• **Entries provided**:
◇ ◇ ◇ ◇

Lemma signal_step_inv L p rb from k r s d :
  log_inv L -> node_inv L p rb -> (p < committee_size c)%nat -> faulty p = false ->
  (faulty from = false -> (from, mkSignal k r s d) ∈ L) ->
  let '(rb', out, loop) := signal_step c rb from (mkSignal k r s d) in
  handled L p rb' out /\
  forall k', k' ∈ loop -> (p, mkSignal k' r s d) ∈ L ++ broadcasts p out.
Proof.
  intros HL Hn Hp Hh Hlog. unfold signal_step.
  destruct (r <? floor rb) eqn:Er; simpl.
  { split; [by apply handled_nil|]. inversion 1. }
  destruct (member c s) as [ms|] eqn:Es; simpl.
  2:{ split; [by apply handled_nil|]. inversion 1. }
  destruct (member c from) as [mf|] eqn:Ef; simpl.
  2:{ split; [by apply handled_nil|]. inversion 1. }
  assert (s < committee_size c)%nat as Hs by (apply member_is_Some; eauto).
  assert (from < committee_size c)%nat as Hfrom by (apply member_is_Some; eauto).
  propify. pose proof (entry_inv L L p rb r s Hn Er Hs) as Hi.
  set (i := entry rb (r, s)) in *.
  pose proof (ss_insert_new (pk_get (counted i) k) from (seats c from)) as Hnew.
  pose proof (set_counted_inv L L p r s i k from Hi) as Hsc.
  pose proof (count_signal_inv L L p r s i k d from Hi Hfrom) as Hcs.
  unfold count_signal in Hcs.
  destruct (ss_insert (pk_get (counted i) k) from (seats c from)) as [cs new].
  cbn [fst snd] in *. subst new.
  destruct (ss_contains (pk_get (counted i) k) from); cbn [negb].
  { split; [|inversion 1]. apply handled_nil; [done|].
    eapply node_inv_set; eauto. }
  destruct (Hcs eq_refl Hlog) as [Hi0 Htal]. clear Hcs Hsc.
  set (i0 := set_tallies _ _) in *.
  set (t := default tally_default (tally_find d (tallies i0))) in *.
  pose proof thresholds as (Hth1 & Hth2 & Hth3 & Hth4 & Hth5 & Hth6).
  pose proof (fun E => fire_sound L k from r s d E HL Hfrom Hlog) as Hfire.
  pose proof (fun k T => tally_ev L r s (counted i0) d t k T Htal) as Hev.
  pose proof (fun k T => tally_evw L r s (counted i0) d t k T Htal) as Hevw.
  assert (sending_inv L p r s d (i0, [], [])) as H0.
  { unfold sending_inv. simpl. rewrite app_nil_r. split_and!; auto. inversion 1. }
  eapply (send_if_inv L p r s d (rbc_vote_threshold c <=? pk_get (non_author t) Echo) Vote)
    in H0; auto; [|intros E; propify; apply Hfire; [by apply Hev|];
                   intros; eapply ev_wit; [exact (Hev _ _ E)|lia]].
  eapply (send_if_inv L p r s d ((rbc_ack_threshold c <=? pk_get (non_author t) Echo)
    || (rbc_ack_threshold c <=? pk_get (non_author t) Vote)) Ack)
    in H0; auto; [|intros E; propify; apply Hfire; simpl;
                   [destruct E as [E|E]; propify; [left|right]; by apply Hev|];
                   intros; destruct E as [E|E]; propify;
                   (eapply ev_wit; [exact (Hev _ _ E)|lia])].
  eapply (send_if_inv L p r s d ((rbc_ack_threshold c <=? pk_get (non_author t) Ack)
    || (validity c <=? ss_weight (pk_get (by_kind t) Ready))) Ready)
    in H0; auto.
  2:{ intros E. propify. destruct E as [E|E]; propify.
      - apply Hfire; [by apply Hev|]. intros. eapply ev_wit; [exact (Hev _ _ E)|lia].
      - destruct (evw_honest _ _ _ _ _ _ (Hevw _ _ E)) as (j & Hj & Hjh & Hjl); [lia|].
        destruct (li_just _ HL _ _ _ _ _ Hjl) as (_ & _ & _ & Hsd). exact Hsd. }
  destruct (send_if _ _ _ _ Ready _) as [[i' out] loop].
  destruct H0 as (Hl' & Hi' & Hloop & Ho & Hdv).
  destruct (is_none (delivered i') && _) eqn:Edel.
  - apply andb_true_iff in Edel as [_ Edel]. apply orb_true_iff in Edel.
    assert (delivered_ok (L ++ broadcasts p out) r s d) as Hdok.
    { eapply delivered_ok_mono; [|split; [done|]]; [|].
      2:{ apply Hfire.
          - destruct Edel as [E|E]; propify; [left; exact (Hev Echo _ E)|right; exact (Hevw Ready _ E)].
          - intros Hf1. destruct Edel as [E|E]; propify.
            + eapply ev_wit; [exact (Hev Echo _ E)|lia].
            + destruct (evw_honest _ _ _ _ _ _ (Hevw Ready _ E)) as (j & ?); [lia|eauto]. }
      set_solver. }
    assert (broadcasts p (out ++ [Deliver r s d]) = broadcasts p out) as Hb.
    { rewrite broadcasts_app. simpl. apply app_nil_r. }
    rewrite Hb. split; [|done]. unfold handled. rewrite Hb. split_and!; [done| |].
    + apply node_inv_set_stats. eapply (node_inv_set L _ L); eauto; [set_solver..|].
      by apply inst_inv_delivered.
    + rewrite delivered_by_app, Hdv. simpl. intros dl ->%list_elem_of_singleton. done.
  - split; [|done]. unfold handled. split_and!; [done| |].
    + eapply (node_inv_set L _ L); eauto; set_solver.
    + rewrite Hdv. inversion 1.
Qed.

◇ ◇ ◇ ◇

Go through the entries above and write each one out exactly.

• **Answer section**:
Lemma signal_step_inv L p rb from k r s d :
  log_inv L -> node_inv L p rb -> (p < committee_size c)%nat -> faulty p = false ->
  (faulty from = false -> (from, mkSignal k r s d) ∈ L) ->
  let '(rb', out, loop) := signal_step c rb from (mkSignal k r s d) in
  handled L p rb' out /\
  forall k', k' ∈ loop -> (p, mkSignal k' r s d) ∈ L ++ broadcasts p out.
Proof.
  intros HL Hn Hp Hh Hlog. unfold signal_step.
  destruct (r <? floor rb) eqn:Er; simpl.
  { split; [by apply handled_nil|]. inversion 1. }
  destruct (member c s) as [ms|] eqn:Es; simpl.
  2:{ split; [by apply handled_nil|]. inversion 1. }
  destruct (member c from) as [mf|] eqn:Ef; simpl.
  2:{ split; [by apply handled_nil|]. inversion 1. }
  assert (s < committee_size c)%nat as Hs by (apply member_is_Some; eauto).
  assert (from < committee_size c)%nat as Hfrom by (apply member_is_Some; eauto).
  propify. pose proof (entry_inv L L p rb r s Hn Er Hs) as Hi.
  set (i := entry rb (r, s)) in *.
  pose proof (ss_insert_new (pk_get (counted i) k) from (seats c from)) as Hnew.
  pose proof (set_counted_inv L L p r s i k from Hi) as Hsc.
  pose proof (count_signal_inv L L p r s i k d from Hi Hfrom) as Hcs.
  unfold count_signal in Hcs.
  destruct (ss_insert (pk_get (counted i) k) from (seats c from)) as [cs new].
  cbn [fst snd] in *. subst new.
  destruct (ss_contains (pk_get (counted i) k) from); cbn [negb].
  { split; [|inversion 1]. apply handled_nil; [done|].
    eapply node_inv_set; eauto. }
  destruct (Hcs eq_refl Hlog) as [Hi0 Htal]. clear Hcs Hsc.
  set (i0 := set_tallies _ _) in *.
  set (t := default tally_default (tally_find d (tallies i0))) in *.
  pose proof thresholds as (Hth1 & Hth2 & Hth3 & Hth4 & Hth5 & Hth6).
  pose proof (fun E => fire_sound L k from r s d E HL Hfrom Hlog) as Hfire.
  pose proof (fun k T => tally_ev L r s (counted i0) d t k T Htal) as Hev.
  pose proof (fun k T => tally_evw L r s (counted i0) d t k T Htal) as Hevw.
  assert (sending_inv L p r s d (i0, [], [])) as H0.
  { unfold sending_inv. simpl. rewrite app_nil_r. split_and!; auto. inversion 1. }
  eapply (send_if_inv L p r s d (rbc_vote_threshold c <=? pk_get (non_author t) Echo) Vote)
    in H0; auto; [|intros E; propify; apply Hfire; [by apply Hev|];
                   intros; eapply ev_wit; [exact (Hev _ _ E)|lia]].
  eapply (send_if_inv L p r s d ((rbc_ack_threshold c <=? pk_get (non_author t) Echo)
    || (rbc_ack_threshold c <=? pk_get (non_author t) Vote)) Ack)
    in H0; auto; [|intros E; propify; apply Hfire; simpl;
                   [destruct E as [E|E]; propify; [left|right]; by apply Hev|];
                   intros; destruct E as [E|E]; propify;
                   (eapply ev_wit; [exact (Hev _ _ E)|lia])].
  eapply (send_if_inv L p r s d ((rbc_ack_threshold c <=? pk_get (non_author t) Ack)
    || (validity c <=? ss_weight (pk_get (by_kind t) Ready))) Ready)
    in H0; auto.
  2:{ intros E. propify. destruct E as [E|E]; propify.
      - apply Hfire; [by apply Hev|]. intros. eapply ev_wit; [exact (Hev _ _ E)|lia].
      - destruct (evw_honest _ _ _ _ _ _ (Hevw _ _ E)) as (j & Hj & Hjh & Hjl); [lia|].
        destruct (li_just _ HL _ _ _ _ _ Hjl) as (_ & _ & _ & Hsd). exact Hsd. }
  destruct (send_if _ _ _ _ Ready _) as [[i' out] loop].
  destruct H0 as (Hl' & Hi' & Hloop & Ho & Hdv).
  destruct (is_none (delivered i') && _) eqn:Edel.
  - apply andb_true_iff in Edel as [_ Edel]. apply orb_true_iff in Edel.
    assert (delivered_ok (L ++ broadcasts p out) r s d) as Hdok.
    { eapply delivered_ok_mono; [|split; [done|]]; [|].
      2:{ apply Hfire.
          - destruct Edel as [E|E]; propify; [left; exact (Hev Echo _ E)|right; exact (Hevw Ready _ E)].
          - intros Hf1. destruct Edel as [E|E]; propify.
            + eapply ev_wit; [exact (Hev Echo _ E)|lia].
            + destruct (evw_honest _ _ _ _ _ _ (Hevw Ready _ E)) as (j & ?); [lia|eauto]. }
      set_solver. }
    assert (broadcasts p (out ++ [Deliver r s d]) = broadcasts p out) as Hb.
    { rewrite broadcasts_app. simpl. apply app_nil_r. }
    rewrite Hb. split; [|done]. unfold handled. rewrite Hb. split_and!; [done| |].
    + apply node_inv_set_stats. eapply (node_inv_set L _ L); eauto; [set_solver..|].
      by apply inst_inv_delivered.
    + rewrite delivered_by_app, Hdv. simpl. intros dl ->%list_elem_of_singleton. done.
  - split; [|done]. unfold handled. split_and!; [done| |].
    + eapply (node_inv_set L _ L); eauto; set_solver.
    + rewrite Hdv. inversion 1.
Qed.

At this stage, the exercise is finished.